Midnight's Children Literature and Writing Quotes

How we cite our quotes: (Book.Chapter.Paragraph)

Quote #7

[...] He once told me: 'When Muhammed prophesied, people wrote down what he said on palm leaves, which were kept any old how in a box. After he died, Abubakr and the others tried to remember the correct sequence; but they didn't have very good memories.' Another wrong turning: instead of rewriting a sacred book, my father lurked in a ruin, awaiting demons. (1.6.10)
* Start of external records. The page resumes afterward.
(** * Inventory repository of the library management system

    A shallow embedding of [src/db/crud/books.crud.ts]: the catalogue
    table [books], the table [physical_books] of physical copies, the
    queries the repository sends to the store, and the exported
    functions built from them.

    Conventions.
    - A JavaScript [number] that holds an identifier, a count, a page or
      a page size is an integer of [Z]; the quotient handed to
      [Math.ceil] is computed exactly (counts stay far below 2^53).
    - A string is a [string], one [ascii] per character.
    - An [async] function is a computation of the monad [Db]: it reads
      and writes the store and either returns a value or throws.
    - The store may reject any statement.  The list [faults] of the
      store says which of the next statements are rejected, one flag per
      statement, in the order in which they are issued.
    - A table is a list of rows.  The order of the list stands for the
      order in which the store scans the table, which the store may
      change from one statement to the next; what is to hold of every
      such order is stated for every arrangement of the rows. *)

From Stdlib Require Import String Ascii.
From Stdlib Require Import ZArith List Bool Lia.
From Stdlib Require Import Sorting.Sorted Sorting.Permutation.
From Stdlib Require OrderedTypeEx.
Import ListNotations.

Local Open Scope string_scope.
Local Open Scope list_scope.
Local Open Scope Z_scope.

(** ** Rows of the two tables *)

(** Modelled from the spec: the declaration of the table [books] in
    [@/drizzle/schema] is not among the sources.  The columns are those
    of the spec's Title, under the names the source reads and writes
    them by. *)
Record Book : Type := mkBook {
  id : Z;
  isbn : string;
  title : string;
  author : string;
  genre : string;
  totalCopies : Z;
  availableCopies : Z;
  cover : string
}.

(** Modelled from the spec: the declaration of the table
    [physical_books] in [@/drizzle/schema] is not among the sources.
    The columns are those of the spec's Copy, under the names the
    source uses; the three that may be null are options. *)
Record PhysicalBook : Type := mkPhysicalBook {
  pid : Z;
  bookId : Z;
  borrowed : bool;
  returnDate : option string;
  userId : option string;
  currTransactionId : option Z
}.

(** The insert parameters of a title: [typeof books.$inferInsert] as
    [createBooks] fills it (no [id], the store assigns it). *)
Record BookInsert : Type := mkBookInsert {
  ins_isbn : string;
  ins_title : string;
  ins_author : string;
  ins_genre : string;
  ins_totalCopies : Z;
  ins_availableCopies : Z;
  ins_cover : string
}.

(** ** The store *)

Record Store : Type := mkStore {
  tbl_books : list Book;
  tbl_physicalBooks : list PhysicalBook;
  next_id : Z;            (* the serial of [books.id] *)
  next_pid : Z;           (* the serial of [physical_books.pid] *)
  faults : list bool      (* [true]: the statement is rejected *)
}.

Definition with_books (l : list Book) (s : Store) : Store :=
  mkStore l (tbl_physicalBooks s) (next_id s) (next_pid s) (faults s).

Definition with_physicalBooks (l : list PhysicalBook) (s : Store) : Store :=
  mkStore (tbl_books s) l (next_id s) (next_pid s) (faults s).

Definition with_next_id (n : Z) (s : Store) : Store :=
  mkStore (tbl_books s) (tbl_physicalBooks s) n (next_pid s) (faults s).

Definition with_faults (f : list bool) (s : Store) : Store :=
  mkStore (tbl_books s) (tbl_physicalBooks s) (next_id s) (next_pid s) f.

(** ** Values thrown and the monad of asynchronous computations *)

Inductive Exn : Type :=
| StoreError                 (* a statement rejected by the store *)
| JsError (message : string) (* [new Error(message)] *).

Inductive Outcome (A : Type) : Type :=
| Returned (a : A)
| Thrown (e : Exn).

Arguments Returned {A} a.
Arguments Thrown {A} e.

Definition Db (A : Type) : Type := Store -> Outcome A * Store.

Definition ret {A} (a : A) : Db A := fun s => (Returned a, s).

Definition throw {A} (e : Exn) : Db A := fun s => (Thrown e, s).

Definition bind {A B} (m : Db A) (k : A -> Db B) : Db B :=
  fun s =>
    match m s with
    | (Returned a, s') => k a s'
    | (Thrown e, s') => (Thrown e, s')
    end.

(** [try { body } catch (error) { handler error }] *)
Definition try_catch {A} (body : Db A) (handler : Exn -> Db A) : Db A :=
  fun s =>
    match body s with
    | (Returned a, s') => (Returned a, s')
    | (Thrown e, s') => handler e s'
    end.

(** [await Promise.all([p, q])]: both statements are issued, and the
    first rejection, if any, is thrown. *)
Definition promise_all2 {A B} (p : Db A) (q : Db B) : Db (A * B) :=
  fun s =>
    let (ra, s1) := p s in
    let (rb, s2) := q s1 in
    match ra, rb with
    | Returned a, Returned b => (Returned (a, b), s2)
    | Thrown e, _ => (Thrown e, s2)
    | _, Thrown e => (Thrown e, s2)
    end.

Declare Scope db_scope.
Delimit Scope db_scope with db.
Notation "x <- m ;; k" := (bind m (fun x => k))
  (at level 100, m at next level, right associativity) : db_scope.
Notation "' p <- m ;; k" := (bind m (fun p => k))
  (at level 100, p pattern, m at next level, right associativity) : db_scope.
Notation "m ;;; k" := (bind m (fun _ => k))
  (at level 100, right associativity) : db_scope.

(** One statement sent to the store: it takes the next flag of
    [faults]; a rejected statement throws and changes no table. *)
Definition next_statement (s : Store) : Store :=
  with_faults (tl (faults s)) s.

Definition statement {A} (body : Db A) : Db A :=
  fun s =>
    if hd false (faults s)
    then (Thrown StoreError, next_statement s)
    else body (next_statement s).

(** [rejected n s]: the store in state [s] will reject the [n]-th
    statement issued from now on (counting from 0). *)
Definition rejected (n : nat) (s : Store) : bool := nth n (faults s) false.

(** What a computation has when it ends. *)
Definition outcome {A} (r : Outcome A * Store) : Outcome A := fst r.
Definition final {A} (r : Outcome A * Store) : Store := snd r.

(** ** JavaScript values *)

(** A value that may be [null] or [undefined]. *)
Inductive Nullable (A : Type) : Type :=
| Value (a : A)
| Null
| Undefined.

Arguments Value {A} a.
Arguments Null {A}.
Arguments Undefined {A}.

(** [rows[0]] *)
Definition first_row {A} (rows : list A) : Nullable A :=
  match rows with
  | r :: _ => Value r
  | [] => Undefined
  end.

(** [v || null], for [v] a row (an object, always truthy) or
    [undefined]. *)
Definition or_null {A} (v : Nullable A) : Nullable A :=
  match v with
  | Value a => Value a
  | Null | Undefined => Null
  end.

(** The result of a division handed to [Math.ceil]. *)
Inductive JsNumber : Type :=
| Num (z : Z)
| Infinity
| NaN.

(** [Math.ceil(count / pageSize)] for a count [count >= 0]. *)
Definition math_ceil_div (count pageSize : Z) : JsNumber :=
  if pageSize =? 0 then
    if count =? 0 then NaN else Infinity
  else Num (- ((- count) / pageSize)).

(** A non-empty string is truthy. *)
Definition truthy (s : string) : bool :=
  match s with
  | EmptyString => false
  | String _ _ => true
  end.

(** ** Operators of the query language *)

(** [any_suffix f t]: [f] holds of [t] or of one of its proper
    suffixes. *)
Definition any_suffix (f : string -> bool) : string -> bool :=
  fix go (t : string) : bool :=
    f t ||
    match t with
    | EmptyString => false
    | String _ t' => go t'
    end.

(** [LIKE] of the store, on a pattern [p] and a text [s]: [%] stands
    for any run of characters, [_] for any one character, and a
    backslash takes the next character of the pattern literally.  A
    pattern that ends in a lone backslash matches nothing here; the
    patterns of this file all end in [%]. *)
Fixpoint like_match (p s : string) {struct p} : bool :=
  match p with
  | EmptyString =>
      match s with
      | EmptyString => true
      | String _ _ => false
      end
  | String c p' =>
      if (c =? "%")%char then any_suffix (like_match p') s
      else if (c =? "_")%char then
        match s with
        | EmptyString => false
        | String _ s' => like_match p' s'
        end
      else if (c =? "\")%char then
        match p' with
        | EmptyString => false
        | String d p'' =>
            match s with
            | EmptyString => false
            | String e s' => (d =? e)%char && like_match p'' s'
            end
        end
      else
        match s with
        | EmptyString => false
        | String e s' => (c =? e)%char && like_match p' s'
        end
  end.

(** [LOWER] of the store, on the letters A to Z. *)
Definition lower_ascii (c : ascii) : ascii :=
  let n := nat_of_ascii c in
  if (65 <=? n)%nat && (n <=? 90)%nat then ascii_of_nat (n + 32) else c.

Fixpoint LOWER (s : string) : string :=
  match s with
  | EmptyString => EmptyString
  | String c s' => String (lower_ascii c) (LOWER s')
  end.

(** [like(column, pattern)] of drizzle. *)
Definition like {A} (column : A -> string) (pattern : string) : A -> bool :=
  fun row => like_match pattern (column row).

(** [LOWER(column) LIKE LOWER(pattern)], as the raw SQL of
    [fetchBooksByQuery] writes it. *)
Definition lower_like {A} (column : A -> string) (pattern : string)
  : A -> bool :=
  fun row => like_match (LOWER pattern) (LOWER (column row)).

Definition or_ {A} (conds : list (A -> bool)) : A -> bool :=
  fun row => existsb (fun c => c row) conds.

Definition and_ {A} (conds : list (A -> bool)) : A -> bool :=
  fun row => forallb (fun c => c row) conds.

Definition eq_Z {A} (column : A -> Z) (v : Z) : A -> bool :=
  fun row => column row =? v.

Definition eq_bool {A} (column : A -> bool) (v : bool) : A -> bool :=
  fun row => Bool.eqb (column row) v.

(** The columns of [books]. *)
Inductive Column : Type :=
| col_id | col_isbn | col_title | col_author | col_genre
| col_totalCopies | col_availableCopies | col_cover.

(** The column of [books] of a given name, [None] when [books] has no
    column of that name.  The names are those of the record [Book]. *)
Definition books_column (name : string) : option Column :=
  if (name =? "id")%string then Some col_id
  else if (name =? "isbn")%string then Some col_isbn
  else if (name =? "title")%string then Some col_title
  else if (name =? "author")%string then Some col_author
  else if (name =? "genre")%string then Some col_genre
  else if (name =? "totalCopies")%string then Some col_totalCopies
  else if (name =? "availableCopies")%string then Some col_availableCopies
  else if (name =? "cover")%string then Some col_cover
  else None.

(** The order of the store on the values of a column: integers by
    value, texts character by character. *)
Definition col_leb (c : Column) (a b : Book) : bool :=
  match c with
  | col_id => id a <=? id b
  | col_isbn => String.leb (isbn a) (isbn b)
  | col_title => String.leb (title a) (title b)
  | col_author => String.leb (author a) (author b)
  | col_genre => String.leb (genre a) (genre b)
  | col_totalCopies => totalCopies a <=? totalCopies b
  | col_availableCopies => availableCopies a <=? availableCopies b
  | col_cover => String.leb (cover a) (cover b)
  end.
It looks like Saleem isn't the only one obsessed with a book. His dad is, too. But while his dad wants to put things in the right order, Saleem doesn't even care about getting events entirely wrong.

Quote #8

By the time the rains came at the end of June, the foetus was fully formed inside her womb. Knees and nose were present; and as many heads as would grow were already in position. What had been (at the beginning) no bigger than a full stop had expanded into a comma, a word, a sentence, a paragraph, a chapter; now it was bursting into more complex developments, becoming, one might say, a book-perhaps an encyclopaedia-even a whole language. (1.7.44)

What a cute paragraph! Can he walk yet? What do you think it tells you about Saleem that he imagines himself as completely made out of words?

Quote #9

'Oh yes.' my father said as Methwold cocked a grave unsmiling head, 'many old families possessed such curses. In our line, it is handed down from eldest son to eldest son-in writing only, because merely to speak it is to unleash its power, you know.' (1.8.18)

Just as Tai prioritized the spoken word over the written word, Ahmed Sinai acknowledges that the spoken word has more power than the written word because the written curse doesn't do anything, but the spoken curse does.